### PROBLEM TO SOLVE
Lines to be reproduced exactly: the one that holds "Proof. unfold hm_keys." and all those after it through the end of the data. Include no others.
(RECORDS TO PROCESS begins)
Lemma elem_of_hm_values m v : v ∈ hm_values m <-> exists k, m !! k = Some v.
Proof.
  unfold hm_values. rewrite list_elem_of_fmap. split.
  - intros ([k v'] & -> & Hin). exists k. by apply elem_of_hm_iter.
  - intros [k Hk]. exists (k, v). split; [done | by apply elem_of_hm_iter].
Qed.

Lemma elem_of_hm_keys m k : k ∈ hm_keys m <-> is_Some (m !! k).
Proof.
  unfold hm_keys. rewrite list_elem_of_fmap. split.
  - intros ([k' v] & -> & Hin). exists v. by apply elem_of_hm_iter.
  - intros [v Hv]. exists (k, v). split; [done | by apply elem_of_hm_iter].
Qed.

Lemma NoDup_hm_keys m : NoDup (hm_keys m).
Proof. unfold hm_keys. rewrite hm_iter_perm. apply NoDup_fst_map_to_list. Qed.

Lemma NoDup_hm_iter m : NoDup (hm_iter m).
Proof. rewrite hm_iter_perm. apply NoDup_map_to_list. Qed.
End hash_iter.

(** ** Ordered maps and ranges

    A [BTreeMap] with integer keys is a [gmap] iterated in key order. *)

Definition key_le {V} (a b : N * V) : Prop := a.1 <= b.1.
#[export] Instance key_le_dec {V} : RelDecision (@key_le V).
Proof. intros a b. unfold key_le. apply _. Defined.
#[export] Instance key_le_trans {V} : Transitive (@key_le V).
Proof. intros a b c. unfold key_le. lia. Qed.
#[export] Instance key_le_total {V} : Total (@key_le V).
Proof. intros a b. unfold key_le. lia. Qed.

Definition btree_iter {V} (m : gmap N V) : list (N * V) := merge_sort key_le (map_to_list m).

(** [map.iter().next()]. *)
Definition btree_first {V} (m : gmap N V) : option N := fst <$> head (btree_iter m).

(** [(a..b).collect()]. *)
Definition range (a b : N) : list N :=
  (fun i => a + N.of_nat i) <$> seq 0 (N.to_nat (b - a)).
(RECORDS TO PROCESS ends)
### RESPONSE BELOW
Proof. unfold hm_keys. rewrite hm_iter_perm. apply NoDup_fst_map_to_list. Qed.

Lemma NoDup_hm_iter m : NoDup (hm_iter m).
Proof. rewrite hm_iter_perm. apply NoDup_map_to_list. Qed.
End hash_iter.

(** ** Ordered maps and ranges

    A [BTreeMap] with integer keys is a [gmap] iterated in key order. *)

Definition key_le {V} (a b : N * V) : Prop := a.1 <= b.1.
#[export] Instance key_le_dec {V} : RelDecision (@key_le V).
Proof. intros a b. unfold key_le. apply _. Defined.
#[export] Instance key_le_trans {V} : Transitive (@key_le V).
Proof. intros a b c. unfold key_le. lia. Qed.
#[export] Instance key_le_total {V} : Total (@key_le V).
Proof. intros a b. unfold key_le. lia. Qed.

Definition btree_iter {V} (m : gmap N V) : list (N * V) := merge_sort key_le (map_to_list m).

(** [map.iter().next()]. *)
Definition btree_first {V} (m : gmap N V) : option N := fst <$> head (btree_iter m).

(** [(a..b).collect()]. *)
Definition range (a b : N) : list N :=
  (fun i => a + N.of_nat i) <$> seq 0 (N.to_nat (b - a)).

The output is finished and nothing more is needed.